■ What to do
Only those lines running from the start of the listing below through the line that holds "(** Modelled from the spec: a" are to be written out, exactly and in full.

■ Material for the task

(** * TensorIterator: planning state, construction interface and 32-bit splitting

    A shallow embedding of [aten/src/ATen/native/TensorIterator.h].  The
    header defines the operand record, the iterator's planning state, the
    construction interface (operand registration, mode flags, static shape)
    and the position type of the 32-bit splitter.  The planning passes that
    the header only declares ([compute_shape], [compute_strides],
    [coalesce_dimensions], [split], ...) are modelled further down from the
    specification text; each such definition says so in its comment. *)

From Stdlib Require Import ZArith Lia.
From stdpp Require Import base option list gmap strings pretty.

Local Open Scope Z_scope.

(** ** Collaborator types

    [ScalarType], [Device], [Layout] and [Tensor] come from headers that the
    iterator includes.  Only what the iterator reads from them is kept. *)

(** Modelled from the spec: the element types.  The header names only
    [ScalarType::Undefined], the type of an operand whose type is not
    known yet; the others stand for the numeric types of the arrays. *)
Inductive ScalarType :=
  | Byte | Char | Short | Int | Long | Half | Float | Double | Bool | BFloat16
  | Undefined.

Global Instance ScalarType_eq_dec : EqDecision ScalarType.
Proof. solve_decision. Defined.

(** Modelled from the spec: a device is host memory or an accelerator,
    with an index; [kCPU] is the default device of an operand. *)
Inductive DeviceType := CPU | CUDA.

Global Instance DeviceType_eq_dec : EqDecision DeviceType.
Proof. solve_decision. Defined.

Record Device := { type : DeviceType; index : Z }.

Global Instance Device_eq_dec : EqDecision Device.
Proof. solve_decision. Defined.

Definition kCPU : Device := {| type := CPU; index := -1 |}.
(* ===== verification/GoStrings.v ===== *)
(** * Go's [strings], [strconv] and [path/filepath] on byte strings

    The functions of Go's standard library that the driver calls, over
    [string] (a Go string is a byte sequence).  [None] stands for the index -1
    and for a parse error.  [Fields] and [TrimSpace] know the ASCII white space
    only. *)

From S2P Require Import Prelude.

(** ** Prefixes, suffixes, searching *)

Fixpoint strip_prefix (p s : string) : option string :=
  match p, s with
  | "", _ => Some s
  | String a p', String b s' => if Ascii.eqb a b then strip_prefix p' s' else None
  | String _ _, "" => None
  end.

Fixpoint strip_suffix (p s : string) : option string :=
  if String.eqb s p then Some ""
  else match s with
       | "" => None
       | String a s' => String a <$> strip_suffix p s'
       end.

Definition HasPrefix (s p : string) : bool :=
  match strip_prefix p s with Some _ => true | None => false end.

Definition TrimPrefix (s p : string) : string := default s (strip_prefix p s).
Definition TrimSuffix (s p : string) : string := default s (strip_suffix p s).

(** The first occurrence of [sep]: the text before it and the text after it. *)
Fixpoint cut (sep s : string) : option (string * string) :=
  match strip_prefix sep s with
  | Some r => Some ("", r)
  | None => match s with
            | "" => None
            | String a s' => '(b, r) ← cut sep s'; Some (String a b, r)
            end
  end.

Fixpoint Index (s sub : string) : option nat :=
  if HasPrefix s sub then Some 0
  else match s with
       | "" => None
       | String _ s' => S <$> Index s' sub
       end.

Fixpoint LastIndex (s sub : string) : option nat :=
  match s with
  | "" => if String.eqb sub "" then Some 0 else None
  | String _ s' => match LastIndex s' sub with
                   | Some n => Some (S n)
                   | None => if HasPrefix s sub then Some 0 else None
                   end
  end.

Definition Contains (s sub : string) : bool :=
  match Index s sub with Some _ => true | None => false end.

(** [s[:n]] and [s[n:]] for [n] within the string. *)
Fixpoint take_str (n : nat) (s : string) : string :=
  match n, s with
  | S n', String a s' => String a (take_str n' s')
  | _, _ => ""
  end.

Fixpoint drop_str (n : nat) (s : string) : string :=
  match n, s with
  | S n', String _ s' => drop_str n' s'
  | _, _ => s
  end.

(** ** Splitting and joining *)

(** One [cut] per step; a non-empty separator consumes a byte each time, so the
    length of the string is fuel enough ([Split_cut]). *)
Fixpoint Split_fuel (fuel : nat) (sep s : string) : list string :=
  match fuel with
  | 0 => [s]
  | S n => match cut sep s with
           | None => [s]
           | Some (b, r) => b :: Split_fuel n sep r
           end
  end.

Definition Split (s sep : string) : list string :=
  Split_fuel (String.length s) sep s.

Fixpoint Join (l : list string) (sep : string) : string :=
  match l with
  | [] => ""
  | [x] => x
  | x :: l' => x +:+ sep +:+ Join l' sep
  end.

Definition ReplaceAll (s old new : string) : string := Join (Split s old) new.

Definition is_space (a : ascii) : bool :=
  match a with
  | "009" | "010" | "011" | "012" | "013" | " " => true
  | _ => false
  end%char.

Fixpoint Fields_go (s : string) : string * list string :=
  match s with
  | "" => ("", [])
  | String a s' =>
      let '(w, ws) := Fields_go s' in
      if is_space a then ("", if String.eqb w "" then ws else w :: ws)
      else (String a w, ws)
  end.

Definition Fields (s : string) : list string :=
  let '(w, ws) := Fields_go s in if String.eqb w "" then ws else w :: ws.

(** [strings.Trim] for a predicate on bytes. *)
Fixpoint trim_left (P : ascii → bool) (s : string) : string :=
  match s with
  | String a s' => if P a then trim_left P s' else s
  | "" => ""
  end.

Fixpoint trim_right (P : ascii → bool) (s : string) : string :=
  match s with
  | "" => ""
  | String a s' => match trim_right P s' with
                   | "" => if P a then "" else String a ""
                   | t => String a t
                   end
  end.

Definition trim_bytes (P : ascii → bool) (s : string) : string :=
  trim_right P (trim_left P s).

Definition Trim (s : string) (c : ascii) : string := trim_bytes (λ a, Ascii.eqb a c) s.
Definition TrimSpace (s : string) : string := trim_bytes is_space s.

(** ** Numbers *)

Definition digit_val (a : ascii) : option Z :=
  let n := Ascii.N_of_ascii a in
  if (48 <=? n)%N && (n <=? 57)%N then Some (Z.of_N n - 48)%Z else None.

Definition is_digit (a : ascii) : bool :=
  match digit_val a with Some _ => true | None => false end.

Fixpoint digits_val (acc : Z) (s : string) : option Z :=
  match s with
  | "" => Some acc
  | String a s' => d ← digit_val a; digits_val (10 * acc + d)%Z s'
  end.

Definition int64_min : Z := (-2^63)%Z.
Definition int64_max : Z := (2^63 - 1)%Z.
Definition in_int64 (z : Z) : bool := (int64_min <=? z)%Z && (z <=? int64_max)%Z.

(** The value an operation on [int64] leaves: its low 64 bits. *)
Definition int64_wrap (z : Z) : Z := ((z + 2^63) mod 2^64 - 2^63)%Z.

(** [strconv.Atoi] with the 64-bit [int]. *)
Definition Atoi (s : string) : option Z :=
  let unsigned t := if String.eqb t "" then None else digits_val 0 t in
  z ← match s with
      | String "+" t => unsigned t
      | String "-" t => Z.opp <$> unsigned t
      | _ => unsigned s
      end;
  if in_int64 z then Some z else None.

(** [n] in decimal, left-padded with zeroes to [w] digits: its low [w] digits. *)
Definition digit_char (z : Z) : ascii := Ascii.ascii_of_N (Z.to_N (48 + z)).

■ Finished task
(** * TensorIterator: planning state, construction interface and 32-bit splitting

    A shallow embedding of [aten/src/ATen/native/TensorIterator.h].  The
    header defines the operand record, the iterator's planning state, the
    construction interface (operand registration, mode flags, static shape)
    and the position type of the 32-bit splitter.  The planning passes that
    the header only declares ([compute_shape], [compute_strides],
    [coalesce_dimensions], [split], ...) are modelled further down from the
    specification text; each such definition says so in its comment. *)

From Stdlib Require Import ZArith Lia.
From stdpp Require Import base option list gmap strings pretty.

Local Open Scope Z_scope.

(** ** Collaborator types

    [ScalarType], [Device], [Layout] and [Tensor] come from headers that the
    iterator includes.  Only what the iterator reads from them is kept. *)

(** Modelled from the spec: the element types.  The header names only
    [ScalarType::Undefined], the type of an operand whose type is not
    known yet; the others stand for the numeric types of the arrays. *)
Inductive ScalarType :=
  | Byte | Char | Short | Int | Long | Half | Float | Double | Bool | BFloat16
  | Undefined.

Global Instance ScalarType_eq_dec : EqDecision ScalarType.
Proof. solve_decision. Defined.

(** Modelled from the spec: a device is host memory or an accelerator,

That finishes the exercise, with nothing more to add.